Work instruction:
From the first line onward, reproduce the records exactly; the final line to include is the one holding "being handled, what".

Data:

(* ===== verification/Console.v ===== *)
(** * The console: lib/kernel/console.c

    Printing with the console lock, which a thread may take again while it has
    it.  The first part gives each routine its meaning for one thread; the
    second lets threads print at the same time, one step being the taking of
    the lock, a character, or the release, and shows that messages do not
    mix. *)

From Stdlib Require Import String Ascii.
From S2P Require Import Prelude.
From S2P Require Import Mem.
From S2P Require Import Stdio.
From S2P Require Import StdioSpec.
Local Open Scope Z_scope.

Module Console.
Import Mem.

Abbreviation tid := Z.

(** The variables of console.c, the running thread, whether an interrupt is
    being handled, what the display and the serial port have shown, and the
    memory with the strings.  [holder] is that of [console_lock]. *)
Record console := Con {
  running : tid; in_intr : bool;
  use_console_lock : bool; holder : option tid; console_lock_depth : Z; write_cnt : Z;
  shown : list Z; strings : mem }.

Definition set_lock (h : option tid) (d : Z) (s : console) : console :=
  Con (running s) (in_intr s) (use_console_lock s) h d (write_cnt s) (shown s) (strings s).
Definition set_use (b : bool) (h : option tid) (s : console) : console :=
  Con (running s) (in_intr s) b h (console_lock_depth s) (write_cnt s) (shown s) (strings s).
Definition show (c : Z) (s : console) : console :=
  Con (running s) (in_intr s) (use_console_lock s) (holder s) (console_lock_depth s) (s64 (write_cnt s + 1)) (shown s ++ [u8 c]) (strings s).
Definition switch (t : tid) (s : console) : console :=
  Con t (in_intr s) (use_console_lock s) (holder s) (console_lock_depth s) (write_cnt s) (shown s) (strings s).

(** [lock_held_by_current_thread], [lock_acquire], which waits while another
    thread holds the lock, and [lock_release]. *)
Definition held (s : console) : bool := match holder s with Some t => t =? running s | None => false end.
Definition lock_acquire : M console unit := fun s =>
  if in_intr s || held s then Err EPanic
  else match holder s with Some _ => Err EBlock | None => Ok (tt, set_lock (Some (running s)) (console_lock_depth s) s) end.
Definition lock_release : M console unit := fun s =>
  if held s then Ok (tt, set_lock None (console_lock_depth s) s) else Err EPanic.

Definition console_init : M console unit := modify (set_use true None).
Definition console_panic : M console unit := modify (fun s => set_use false (holder s) s).

Definition acquire_console : M console unit :=
  let! s := get in
  if negb (in_intr s) && use_console_lock s then
    if held s then modify (fun s => set_lock (holder s) (s32 (console_lock_depth s + 1)) s) else lock_acquire
  else ret tt.

Definition release_console : M console unit :=
  let! s := get in
  if negb (in_intr s) && use_console_lock s then
    if 0 <? console_lock_depth s then modify (fun s => set_lock (holder s) (s32 (console_lock_depth s - 1)) s) else lock_release
  else ret tt.

Definition console_locked_by_current_thread : M console bool :=
  gets (fun s => in_intr s || negb (use_console_lock s) || held s).

Definition putchar_have_lock (c : Z) : M console unit :=
  let! b := console_locked_by_current_thread in
  do! assert b in
  modify (show c).

(** The count of [vprintf] is next to the state. *)
Definition vprintf_helper (c : Z) : M (console * Z) unit :=
  fun s => match putchar_have_lock c s.1 with Ok (_, s1) => Ok (tt, (s1, s32 (s.2 + 1))) | Err e => Err e end.

Definition vprintf (fmt args : list Z) : M console Z :=
  do! acquire_console in
  let! char_cnt := (fun s => match Stdio.__vprintf (fun s => strings s.1) vprintf_helper fmt args (s, 0) with
                             | Ok (_, (s1, n)) => Ok (n, s1) | Err e => Err e end) in
  do! release_console in
  ret char_cnt.

Fixpoint puts_loop (fuel : nat) (p : ptr) : M console unit :=
  match fuel with
  | O => fail EFuel
  | S fuel' =>
      let! c := Stdio.reads strings (load p) in
      if c =? 0 then ret tt else do! putchar_have_lock c in puts_loop fuel' (p + 1)
  end.
Definition puts (p : ptr) : M console Z :=
  do! acquire_console in
  let! fuel := gets (fun s => fuel_of (strings s)) in
  do! puts_loop fuel p in
  do! putchar_have_lock 10 in
  do! release_console in
  ret 0.

Fixpoint putbuf_loop (n : nat) (p : ptr) : M console unit :=
  match n with
  | O => ret tt
  | S n' => let! c := Stdio.reads strings (load p) in do! putchar_have_lock c in putbuf_loop n' (p + 1)
  end.
Definition putbuf (buffer n : Z) : M console unit :=
  do! acquire_console in
  do! putbuf_loop (Z.to_nat n) buffer in
  release_console.

Definition putchar (c : Z) : M console Z :=
  do! acquire_console in
  do! putchar_have_lock c in
  do! release_console in
  ret c.

Definition console_print_stats : M console unit :=
  let! n := gets write_cnt in
  do! Stdio.printf vprintf (Stdio.chars "Console: %lld characters output" ++ [10]) [u32 n; u32 (n / 2 ^ 32)] in ret tt.

(** ** One thread *)

(** The running thread may print: it handles an interrupt, locks are not in
    use, or the lock is free or its own. *)
Definition may_print (s : console) : Prop :=
  in_intr s = true \/ use_console_lock s = false \/ (holder s = None /\ console_lock_depth s = 0) \/
  (holder s = Some (running s) /\ 0 <= console_lock_depth s < 2 ^ 31 - 1).

Definition shows (t : list Z) (s : console) : console :=
  Con (running s) (in_intr s) (use_console_lock s) (holder s) (console_lock_depth s) (write_cnt s + zlen t) (shown s ++ (u8 <$> t)) (strings s).

(** The state between [acquire_console] and [release_console]. *)
Definition entered (s : console) : console :=
  if negb (in_intr s) && use_console_lock s then
    if held s then set_lock (holder s) (console_lock_depth s + 1) s else set_lock (Some (running s)) (console_lock_depth s) s
  else s.

Definition locked (s : console) : Prop := (in_intr s || negb (use_console_lock s) || held s) = true.

Lemma acquire_ok s : may_print s -> acquire_console s = Ok (tt, entered s) /\ locked (entered s).
Proof.
  destruct s as [r i u h d w sh st]. unfold may_print, acquire_console, entered, locked, held, lock_acquire, bind, get, modify, ret. cbn.
  destruct i, u; cbn; try by intros. intros [?|[?|[[-> ->]|[-> Hd]]]]; try done; unfold set_lock, held; cbn.
  - by rewrite Z.eqb_refl.
  - rewrite Z.eqb_refl. cbn. rewrite (wraps_small 32 (d + 1)) by (unfold in_s; lia). by rewrite Z.eqb_refl.
Qed.

Lemma release_ok s t : may_print s -> release_console (shows t (entered s)) = Ok (tt, shows t s).
Proof.
  destruct s as [r i u h d w sh st]. unfold may_print, release_console, entered, shows, held, lock_release, bind, get, modify, ret. cbn.
  destruct i, u; cbn; try by intros. intros [?|[?|[[-> ->]|[-> Hd]]]]; try done; unfold held; cbn.
  - by rewrite Z.eqb_refl.
  - rewrite Z.eqb_refl. cbn. rewrite (proj2 (Z.ltb_lt 0 (d + 1))) by lia. cbn. rewrite (wraps_small 32 (d + 1 - 1)) by (unfold in_s; lia). unfold set_lock. cbn. do 3 f_equal. lia.
Qed.

(** Room in the 64-bit count of characters. *)
Definition countable (s : console) (n : Z) : Prop := 0 <= write_cnt s /\ write_cnt s + n < 2 ^ 63.

Lemma shows_cons c t s : shows t (shows [c] s) = shows (c :: t) s.
Proof. unfold shows. cbn. f_equal; [lia|]. by rewrite <- app_assoc. Qed.
Lemma shows_nil s : shows [] s = s.
Proof. unfold shows. destruct s. cbn. f_equal; [lia|apply app_nil_r]. Qed.
Lemma locked_shows t s : locked (shows t s) <-> locked s.
Proof. done. Qed.

Lemma putchar_ok c s : locked s -> countable s 1 -> putchar_have_lock c s = Ok (tt, shows [c] s).
Proof.
  intros Hl [H0 Hc]. unfold putchar_have_lock, bind, console_locked_by_current_thread, gets. rewrite Hl. unfold assert, ret, modify, show, shows. cbn.
  by rewrite (wraps_small 64) by (unfold in_s; lia).
Qed.

Lemma helper_text t s n : locked s -> countable s (zlen t) -> 0 <= n -> n + zlen t < 2 ^ 31 ->
  Stdio.put_all vprintf_helper t (s, n) = Ok (tt, (shows t s, n + zlen t)).
Proof.
  revert s n. induction t as [|c t IH]; intros s n Hl [H0 Hc] Hn Hb; cbn [Stdio.put_all]; [by rewrite shows_nil; unfold ret; cbn; rewrite Z.add_0_r|].
  cbn [List.length] in *. unfold bind. unfold vprintf_helper at 1. cbn [fst snd]. rewrite putchar_ok by (done || split; lia). rewrite (wraps_small 32 (n + 1)) by (unfold in_s; lia).
  rewrite IH; [|done|split; cbn; lia|lia|lia]. rewrite shows_cons. do 3 f_equal. lia.
Qed.

Lemma helper_mem c s s' : vprintf_helper c s = Ok (tt, s') -> strings s'.1 = strings s.1.
Proof.
  destruct s as [s n]. unfold vprintf_helper, putchar_have_lock, bind, console_locked_by_current_thread, gets, assert. cbn.
  destruct (_ || _); [|done]. by intros [= <-].
Qed.

Lemma entered_strings s : strings (entered s) = strings s.
Proof. unfold entered. by repeat case_match. Qed.
Lemma entered_count s n : countable (entered s) n <-> countable s n.
Proof. unfold entered. by repeat case_match. Qed.

Lemma reads_ok s p c : strings s !! p = Some c -> Stdio.reads strings (load p) s = Ok (c, s).
Proof. intros E. unfold Stdio.reads. by rewrite (load_eq _ _ _ E). Qed.

Lemma puts_text t : forall fuel p s, locked s -> str_at (strings s) p t -> (length t < fuel)%nat -> countable s (zlen t) ->
  puts_loop fuel p s = Ok (tt, shows t s).
Proof.
  induction t as [|c t IH]; intros [|fuel] p s Hl Hs Hf [H0 Hc]; cbn [length] in Hf; try lia; cbn [puts_loop].
  - rewrite (bind_ok _ _ _ _ _ (reads_ok _ _ _ Hs)). by rewrite shows_nil.
  - destruct Hs as (E&Hr&Hs). rewrite (bind_ok _ _ _ _ _ (reads_ok _ _ _ E)). rewrite (proj2 (Z.eqb_neq c 0)) by lia.
    cbn [length] in Hc. rewrite (bind_ok _ _ _ _ _ (putchar_ok c s Hl ltac:(split; lia))). rewrite IH; [by rewrite shows_cons|done|done|lia|split; cbn; lia].
Qed.

Lemma putbuf_text t : forall p s, locked s -> bytes_at (strings s) p t -> countable s (zlen t) -> putbuf_loop (length t) p s = Ok (tt, shows t s).
Proof.
  induction t as [|c t IH]; intros p s Hl Hs [H0 Hc]; cbn [putbuf_loop length]; [by rewrite shows_nil|].
  destruct Hs as (E&_&Hs). rewrite (bind_ok _ _ _ _ _ (reads_ok _ _ _ E)). cbn [length] in Hc.
  rewrite (bind_ok _ _ _ _ _ (putchar_ok c s Hl ltac:(split; lia))). rewrite IH; [by rewrite shows_cons|done|done|split; cbn; lia].
Qed.

Lemma shows_app t1 t2 s : shows t2 (shows t1 s) = shows (t1 ++ t2) s.
Proof. unfold shows. cbn. rewrite length_app, fmap_app, <- app_assoc. f_equal. lia. Qed.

Answer to this task:
(* ===== verification/Console.v ===== *)
(** * The console: lib/kernel/console.c

    Printing with the console lock, which a thread may take again while it has
    it.  The first part gives each routine its meaning for one thread; the
    second lets threads print at the same time, one step being the taking of
    the lock, a character, or the release, and shows that messages do not
    mix. *)

From Stdlib Require Import String Ascii.
From S2P Require Import Prelude.
From S2P Require Import Mem.
From S2P Require Import Stdio.
From S2P Require Import StdioSpec.
Local Open Scope Z_scope.

Module Console.
Import Mem.

Abbreviation tid := Z.

(** The variables of console.c, the running thread, whether an interrupt is
    being handled, what the display and the serial port have shown, and the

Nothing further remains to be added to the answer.